The anthocyanins, cyanidin 3-rutinoside and cyanidin 3-glucoside from white mulberry inhibited the migration and invasion of highly metastatic A549 human lung carcinoma cells. The anticancer activity may be associated with decreased expression of matrix matalloprotinase-2 and urokinase-plasminogen activator and enhanced expression of tissue inhibitor of matrix matalloprotinase-2 and plasminogen activator inhibitor. A prenylated flavanone, isolated from an ethyl acetate extract of white mulberry root, exerted cytotoxic activity against rat hepatoma cells with an IC 50 of 52.8 mg/mL. A white mulberry root bark extract exhibited cytotoxic activity by inducing apoptosis and inhibiting microtubule assembly on K-562, B380 human leukemia cells, and B16 mouse melanoma cells. White mulberry leaf extracts inhibited the growth of HL60 human promyelocytic leukemia and multidrug resistance HL60 cells (HL60/VINC and HL60/DOX). The anthocyanins from the fruit controlled tumor metastasis and motility of a melanoma murine cancer cell line by (a) inhibiting tumor cell migration, spreading and tissue invasion of tumor cells, (b) inhibiting signaling pathways, and (c) decreasing DNA binding to nuclear factor kappa-B and AP-1. Albanol A, from the root bark of white mulberry, induced apoptosis in HL60 cells. Albanol A exhibited potent DNA topoisomerase II inhibitory activity (IC 50 , 22.8 mcM) similar to that of the control etoposide (IC 50 , 34.5 mcM), which may trigger apoptosis of HL60 cells.

Clinical data

No human clinical data are available regarding the anticancer activity of white mulberry.

Cardiovascular disease
In vitro and animal data

White mulberry leaf extracts suppressed gene expression of proinflammatory stimuli in vascular endothelial cells. A leaf ethyl acetate extract exhibited dual vasoactive effects on rat aorta. Relaxation of the aorta was caused by inhibition of voltage- and receptor-dependent calcium channels in vascular smooth muscle cells and contraction of the aorta through activation of ryanodine receptors in the sarcoplasmic reticulum. The leaf extracts may also inhibit the activity of matrix metalloproteinases, protein expression and phosphorylation, and signaling pathways in rat thoracic aorta smooth muscle cells involved in the pathophysiology of atherosclerosis.
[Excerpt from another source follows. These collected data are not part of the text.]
(* ===== verification/ShadowStack.v ===== *)
(** * The shadow stack of return addresses

    The abstract stack behind [saved_frames]/[call_stack_idx], the calls of a
    thread as a tree, and what running the tree through the stubs does to it. *)

From S2P Require Import Prelude CLib Types Payload.

(** ** Abstraction *)

Definition tls_ok (t : tls_t) : Prop :=
  length (saved_frames t) = Z.to_nat ZT_MAX_SAVED_RET_ADDR /\
  0 <= call_stack_idx t <= ZT_MAX_SAVED_RET_ADDR.

(** The live frames, outermost call first. *)
Definition shadow (t : tls_t) : list zt_saved_probe_frame_t :=
  take (Z.to_nat (call_stack_idx t)) (saved_frames t).

(** [same_stack s s']: the thread's live frames are the same in both states. *)
Definition same_stack (s s' : payload_t) : Prop :=
  call_stack_idx (pl_tls s') = call_stack_idx (pl_tls s) /\
  length (saved_frames (pl_tls s')) = length (saved_frames (pl_tls s)) /\
  shadow (pl_tls s') = shadow (pl_tls s).

#[export] Instance same_stack_equiv : Equivalence same_stack.
Proof.
  split; unfold same_stack.
  - by intros s.
  - intros s s' (? & ? & ?). auto.
  - intros s1 s2 s3 (? & ? & ?) (? & ? & ?). split_and!; congruence.
Qed.

Lemma same_stack_shadow s s' : same_stack s s' -> shadow (pl_tls s') = shadow (pl_tls s).
Proof. by intros (_ & _ & ->). Qed.

Lemma same_stack_ok s s' : same_stack s s' -> tls_ok (pl_tls s) -> tls_ok (pl_tls s').
Proof. unfold tls_ok. by intros (-> & -> & _). Qed.

Lemma length_shadow t : tls_ok t -> Z.of_nat (length (shadow t)) = call_stack_idx t.
Proof.
  unfold tls_ok, shadow, ZT_MAX_SAVED_RET_ADDR. intros [H1 H2]. rewrite length_take. lia.
Qed.

(** The abstract push and pop. *)
Lemma save_probe_frame_push ret id s :
  tls_ok (pl_tls s) -> call_stack_idx (pl_tls s) < ZT_MAX_SAVED_RET_ADDR ->
  let '(rc, s') := save_probe_frame_c ret id s in
  rc = 0 /\ tls_ok (pl_tls s') /\
  call_stack_idx (pl_tls s') = call_stack_idx (pl_tls s) + 1 /\
  shadow (pl_tls s') = shadow (pl_tls s) ++ [mk_frame ret id (last_call_id (pl_tls s))].
Proof.
  unfold save_probe_frame_c, tls_ok, shadow, ZT_MAX_SAVED_RET_ADDR.
  destruct (pl_tls s) as [fs i lc ct ic] eqn:Ht. cbn. intros [Hl Hi] Hlt.
  destruct (Z.geb_spec i 256); [lia|]. cbn. rewrite Ht. cbn. rewrite length_arr_set.
  split_and!; try lia. rewrite Z2Nat.inj_add by lia. change (Z.to_nat 1) with 1%nat.
  rewrite Nat.add_1_r, (take_S_r _ _ (mk_frame ret id lc)).
  - unfold arr_set. by rewrite take_insert_ge by lia.
  - unfold arr_set. apply list_lookup_insert_eq. lia.
Qed.

Lemma shadow_top t fs f :
  tls_ok t -> shadow t = fs ++ [f] ->
  0 < call_stack_idx t /\ arr_get (saved_frames t) (call_stack_idx t - 1) = f /\
  shadow (tls_set_idx (call_stack_idx t - 1) t) = fs.
Proof.
  intros Hok Hs. pose proof (length_shadow t Hok) as Hl. rewrite Hs, length_app in Hl. simpl in Hl.
  split_and!; [lia| |].
  - unfold arr_get. apply list_lookup_total_correct.
    transitivity (shadow t !! Z.to_nat (call_stack_idx t - 1)).
    + unfold shadow. rewrite lookup_take_lt by lia. done.
    + rewrite Hs, lookup_app_r by lia. by replace (_ - _)%nat with 0%nat by lia.
  - unfold shadow, tls_set_idx in *. cbn.
    replace (Z.to_nat (call_stack_idx t - 1))
      with (Z.to_nat (call_stack_idx t - 1) `min` Z.to_nat (call_stack_idx t))%nat by lia.
    rewrite <- take_take, Hs, take_app_le, take_ge by lia. done.
Qed.

Lemma get_ret_addr_pop s fs f :
  tls_ok (pl_tls s) -> shadow (pl_tls s) = fs ++ [f] ->
  let '(ret, s') := get_ret_addr_c s in
  ret = fr_ret_addr f /\ tls_ok (pl_tls s') /\ shadow (pl_tls s') = fs /\
  call_stack_idx (pl_tls s') = call_stack_idx (pl_tls s) - 1.
Proof.
  intros Hok Hs. destruct (shadow_top _ _ _ Hok Hs) as (Hpos & Hget & Hsh).
  unfold get_ret_addr_c. destruct (Z.leb_spec (call_stack_idx (pl_tls s)) 0); [lia|]. cbn.
  rewrite Hget. split_and!; [done| |done|done].
  destruct Hok. unfold tls_ok. cbn. split; [done|lia].
Qed.

Lemma peek_probe_id_top s fs f :
  tls_ok (pl_tls s) -> shadow (pl_tls s) = fs ++ [f] -> peek_probe_id_c s = fr_probe_id f.
Proof.
  intros Hok Hs. destruct (shadow_top _ _ _ Hok Hs) as (Hpos & Hget & _).
  unfold peek_probe_id_c. destruct (Z.leb_spec (call_stack_idx (pl_tls s)) 0); [lia|]. by rewrite Hget.
Qed.
(* ===== verification/Ring.v ===== *)
(** * The ring buffer as an event log

    The abstract log of records behind the ring of 4096 events, and the proof that
    the payload's handlers append to it.  A slot reused by a later event keeps the
    fields that event does not write, so an abstract record holds only the fields
    its kind defines. *)

From S2P Require Import Prelude CLib Types Payload ShadowStack.

(** ** Abstract records *)

Record rec_header := mk_header {
  rh_probe_id : Z; rh_call_id : Z; rh_timestamp : Z; rh_tid : Z; rh_cpu : Z
}.

Inductive trace_rec :=
| REntry (h : rec_header) (args fp_args : list Z)
| RReturn (h : rec_header) (retval fp0 : Z)
| RCall (h : rec_header) (callee_addr retval arg_count : Z) (call_args : list Z).

Definition ev_header (e : zt_trace_event_t) : rec_header :=
  mk_header (ev_probe_id e) (ev_call_id e) (ev_timestamp_ns e) (ev_tid e) (ev_cpu_id e).

(** The record an event stands for. *)
Definition ev_view (e : zt_trace_event_t) : option trace_rec :=
  if ev_event_type e =? ZT_TRACE_EVENT_ENTRY then Some (REntry (ev_header e) (ev_args e) (ev_fp_args e))
  else if ev_event_type e =? ZT_TRACE_EVENT_RETURN then
    Some (RReturn (ev_header e) (arr_get (ev_args e) 0) (arr_get (ev_fp_args e) 0))
  else if ev_event_type e =? ZT_TRACE_EVENT_CALL then
    Some (RCall (ev_header e) (arr_get (ev_args e) 0) (arr_get (ev_args e) 1)
            (arr_get (ev_args e) 2) (take 6 (ev_fp_args e)))
  else None.

Definition event_ok (e : zt_trace_event_t) : Prop :=
  length (ev_args e) = 6%nat /\ length (ev_fp_args e) = 8%nat.

(** ** Representation *)

Definition CAP : nat := Z.to_nat ZT_TRACE_EVENT_CAPACITY.

(** The buffer holds the last 4096 records of the log: record number [k] (from 0)
    sits in slot [k mod 4096] with committed_seq [k + 1]. *)
Record ring_rep (b : zt_trace_buffer_t) (log : list trace_rec) : Prop := {
  rep_magic : buf_magic b = ZT_TRACE_BUFFER_MAGIC;
  rep_length : length (buf_events b) = CAP;
  rep_events : Forall event_ok (buf_events b);
  rep_write_seq : buf_write_seq b = u64 (Z.of_nat (length log));
  rep_slots : forall k r, log !! k = Some r -> (length log <= k + CAP)%nat ->
    exists e, buf_events b !! (k mod CAP)%nat = Some e /\
      ev_committed_seq e = u64 (Z.of_nat k + 1) /\ ev_view e = Some r;
  rep_fresh : forall i e, (length log <= i)%nat -> buf_events b !! i = Some e ->
    ev_committed_seq e = 0
}.

(** The payload's buffer is configured at [addr] and represents the log. *)
Definition pl_rep (addr : Z) (s : payload_t) (log : list trace_rec) : Prop :=
  zt_get_trace_buffer s = Some addr /\ ring_rep (buffer_at s addr) log.

Lemma CAP_pos : (0 < CAP)%nat.
Proof. unfold CAP, ZT_TRACE_EVENT_CAPACITY. lia. Qed.

Lemma slot_index log : Z.to_nat (u64 (Z.of_nat log) mod ZT_TRACE_EVENT_CAPACITY) = (log mod CAP)%nat.
Proof.
  unfold u64, ZT_TRACE_EVENT_CAPACITY. unfold CAP.
  replace (2 ^ 64) with (4096 * 2 ^ 52) by lia.
  rewrite Z.rem_mul_r by lia. rewrite Z.mul_comm, Z_mod_plus_full, Zmod_mod.
  replace 4096 with (Z.of_nat 4096) by done. by rewrite <- Nat2Z.inj_mod, Nat2Z.id.
Qed.

(** ** Storing through a slot pointer *)

Lemma buffer_at_store addr b s : buffer_at (store_buffer addr b s) addr = b.
Proof. unfold buffer_at. cbn. by rewrite lookup_insert_eq. Qed.

Lemma store_store addr b b' s : store_buffer addr b' (store_buffer addr b s) = store_buffer addr b' s.
Proof. unfold store_buffer. cbn. by rewrite insert_insert_eq. Qed.

Definition slot_in (p : slot_ptr) (s : payload_t) : Prop :=
  0 <= sp_index p < Z.of_nat (length (buf_events (buffer_at s (sp_buffer p)))).

Lemma slot_update_in p q f s : sp_buffer p = sp_buffer q -> slot_in q s -> slot_in q (slot_update p f s).
Proof.
  unfold slot_in, slot_update. intros ->. rewrite buffer_at_store. cbn. by rewrite length_arr_set.
Qed.

Lemma slot_update_update p f g s :
  slot_in p s -> slot_update p g (slot_update p f s) = slot_update p (fun e => g (f e)) s.
Proof.
  intros Hin. unfold slot_update. rewrite buffer_at_store, store_store. f_equal.
  unfold buf_set_event. cbn. rewrite arr_get_set_eq by done. f_equal.
  unfold arr_set. by rewrite list_insert_insert_eq.
Qed.

Lemma tick_slot p f s : tick (slot_update p f s) = slot_update p f (tick s).
Proof. done. Qed.

Lemma set_tls_slot g p f s : set_tls g (slot_update p f s) = slot_update p f (set_tls g s).
Proof. done. Qed.

(** ** The header *)

(** The system calls of zt_init_event_header: its three values and the state left. *)
Definition header_values (E : env_t) (s : payload_t) : (Z * Z * Z) * payload_t :=
  let '(ts, s) := zt_clock_monotonic_ns E s in
  let '(tid, s) := zt_gettid_u64 E s in
  let '(cpu, s) := zt_getcpu_u64 E s in ((ts, tid, cpu), s).

Definition ev_set_header (probe_id type call_id : Z) (v : Z * Z * Z) (e : zt_trace_event_t) :=
  mk_event (ev_committed_seq e) probe_id type call_id v.1.1 v.1.2 v.2 (ev_args e) (ev_fp_args e).

Lemma clock_slot E p f s :
  zt_clock_monotonic_ns E (slot_update p f s) =
  let '(v, s) := zt_clock_monotonic_ns E s in (v, slot_update p f s).
Proof. unfold zt_clock_monotonic_ns. cbn. by destruct (clock_gettime E (pl_tick s)) as [[? ?]|]. Qed.

Lemma gettid_slot E p f s :
  zt_gettid_u64 E (slot_update p f s) =
  let '(v, s) := zt_gettid_u64 E s in (v, slot_update p f s).
Proof. unfold zt_gettid_u64. cbn. by destruct (cached_tid (pl_tls s) =? 0). Qed.

Lemma getcpu_slot E p f s :
  zt_getcpu_u64 E (slot_update p f s) =
  let '(v, s) := zt_getcpu_u64 E s in (v, slot_update p f s).
Proof. done. Qed.

Lemma clock_mem E s : pl_mem (snd (zt_clock_monotonic_ns E s)) = pl_mem s.
Proof. unfold zt_clock_monotonic_ns. by destruct (clock_gettime E _) as [[? ?]|]. Qed.

Lemma gettid_mem E s : pl_mem (snd (zt_gettid_u64 E s)) = pl_mem s.
Proof. unfold zt_gettid_u64. by destruct (_ =? 0). Qed.

Lemma slot_in_mem p s s' : pl_mem s' = pl_mem s -> slot_in p s -> slot_in p s'.
Proof. unfold slot_in, buffer_at. by intros ->. Qed.

Lemma init_header_eq E p probe type id s :
  slot_in p s ->
  zt_init_event_header E p probe type id s =
  let '(v, s') := header_values E s in slot_update p (ev_set_header probe type id v) s'.
Proof.
  intros Hin. unfold zt_init_event_header, header_values. rewrite clock_slot.
  pose proof (clock_mem E s) as Hm1. destruct (zt_clock_monotonic_ns E s) as [ts s1]. cbn in Hm1.
  assert (Hin1 : slot_in p s1) by by apply (slot_in_mem _ s).
  rewrite slot_update_update, gettid_slot by done.
  pose proof (gettid_mem E s1) as Hm2. destruct (zt_gettid_u64 E s1) as [tid s2]. cbn in Hm2.
  assert (Hin2 : slot_in p s2) by by apply (slot_in_mem _ s1).
  rewrite slot_update_update, getcpu_slot by done. unfold zt_getcpu_u64.
  rewrite slot_update_update; [done|by apply (slot_in_mem _ s2)].
Qed.

Lemma header_values_frame E s :
  pl_mem (snd (header_values E s)) = pl_mem s /\
  g_payload_config (snd (header_values E s)) = g_payload_config s /\
  g_call_id_seq (snd (header_values E s)) = g_call_id_seq s /\
  last_call_id (pl_tls (snd (header_values E s))) = last_call_id (pl_tls s) /\
  in_call_action (pl_tls (snd (header_values E s))) = in_call_action (pl_tls s).
Proof.
  unfold header_values, zt_clock_monotonic_ns, zt_gettid_u64, zt_getcpu_u64.
  destruct (clock_gettime E _) as [[? ?]|]; cbn; destruct (cached_tid (pl_tls s) =? 0); done.
Qed.

Lemma header_store E a b s :
  header_values E (store_buffer a b s) =
  let '(v, s') := header_values E s in (v, store_buffer a b s').
Proof.
  unfold header_values, zt_clock_monotonic_ns, zt_gettid_u64, zt_getcpu_u64. cbn.
  destruct (clock_gettime E (pl_tick s)) as [[? ?]|]; cbn;
    destruct (cached_tid (pl_tls s) =? 0); done.
Qed.

(** ** Publication *)

(** Reserve, fill, commit: the shape of the three handlers. *)
Definition publish (E : env_t) (probe type id : Z) (F : zt_trace_event_t -> zt_trace_event_t)
    (s : payload_t) : payload_t :=
  match zt_reserve_event_slot s with
  | (None, s) => s
  | (Some (p, n), s) =>
      zt_commit_event_slot p n (slot_update p F (zt_init_event_header E p probe type id s))
  end.

(** The body's stores: they keep the arrays' sizes and do not touch committed_seq. *)
Definition filler (F : zt_trace_event_t -> zt_trace_event_t) : Prop :=
  (forall e, event_ok e -> event_ok (F e)) /\
  (forall e x, F (ev_set_committed x e) = ev_set_committed x (F e)).

(** The buffer after a publication. *)
Definition pushed (b : zt_trace_buffer_t) (e : zt_trace_event_t) : zt_trace_buffer_t :=
  buf_set_event (buf_write_seq b mod ZT_TRACE_EVENT_CAPACITY)
    (ev_set_committed (buf_write_seq b +64 1) e)
    (buf_set_write_seq (buf_write_seq b +64 1) b).

Lemma length_cap : Z.of_nat CAP = ZT_TRACE_EVENT_CAPACITY.
Proof. unfold CAP, ZT_TRACE_EVENT_CAPACITY. lia. Qed.

(** A store through the pointer to a slot that was just written. *)
Lemma slot_update_store p f e b s :
  0 <= sp_index p < Z.of_nat (length (buf_events b)) ->
  slot_update p f (store_buffer (sp_buffer p) (buf_set_event (sp_index p) e b) s) =
  store_buffer (sp_buffer p) (buf_set_event (sp_index p) (f e) b) s.
Proof.
  intros Hin. unfold slot_update. rewrite buffer_at_store, store_store. f_equal.
  unfold buf_set_event. cbn. rewrite arr_get_set_eq by done. f_equal.
  unfold arr_set. by rewrite list_insert_insert_eq.
Qed.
Dietary consumption of white mulberry leaf (containing quercetin) reduced atherosclerotic lesion development in low-density lipoprotein (LDL) receptor deficient mice by increasing LDL resistance to oxidative modification. Supplementation of white mulberry methanol root bark extract (500 mg/kg/day for 15 days) in cholesterol-fed rats resulted in decreased total cholesterol, LDL-cholesterol, very low-density lipoprotein-cholesterol, and triglycerides and improved high-density lipoprotein-cholesterol (HDL-C). White mulberry fruit extracts also improved the lipid profile in hyperlipidemic rats and in hamsters fed a high cholesterol diet. The hypolipidemic activity is associated with enhanced hepatic LDL receptor expression, which improves clearance of LDL and decreases lipid biosynthesis. Liver lipid accumulation was suppressed in rats administered either DNJ, a constituent of white mulberry leaves, or white mulberry extract enriched in DNJ.

Clinical data

Twenty-three patients meeting the National Cholesterol Education Program ATP III criteria guidelines for dyslipidemia were administered three 280 mg white mulberry leaf tablets 3 times a day before meals over 12 weeks. Lipid profiles and liver function tests were performed every 4 weeks. At 4 and 8 weeks, triglycerides were reduced 10.2% and 12.5% when compared with baseline. At the conclusion of the study, total cholesterol, triglycerides, and LDLs were decreased by 4.9%, 14.1%, and 5.6%, respectively, and HDL increased by 19.7% when compared with baseline. Therefore, for mild dyslipidemia consumption of 1 g of white mulberry leaf tablets (1.3 mg of DNJ) 3 times a day before meals may be effective. Several mechanisms of action may be involved with the effect of white mulberry leaf tablet therapy on lipid profiles, including (a) regulation of hepatic gene expression involved in lipid and lipoprotein metabolism; (b) the leaves contains DNJ, which can reduce plasma glucose levels; reduced levels result in decreased fatty acid influx to the liver from adipose tissue, leading to decreased triglyceride and cholesterol levels; (c) antiatherosclerotic effects of the leaf flavonoids; (d) the water soluble fiber in white mulberry leaves may lead to decreased absorption of dietary cholesterol.

In vitro and animal data

A dose of 600 mg/kg/day of 70% white mulberry alcohol bark extract to streptozotocin-induced diabetic rats over 10 consecutive days reduced serum glucose by 41% and increased serum insulin by 44%. The bark extract may reduce lipid peroxidation and oxidative stress in pancreatic beta cells. The glycoprotein, moran 20K, from a white mulberry aqueous methanolic root bark extract also lowered blood glucose in streptozotocin-induced diabetic rats. The amino acid composition of moran 20K is similar to insulin as it contains above 20% serine and cysteine. In vivo hypoglycemic activity is documented for moracin M, steppogenin-4'-O-beta-D-glucosiade, and mullberroside A, which are common types of benzofurans, flavanones, and stilbene glycosides in white mulberry root bark.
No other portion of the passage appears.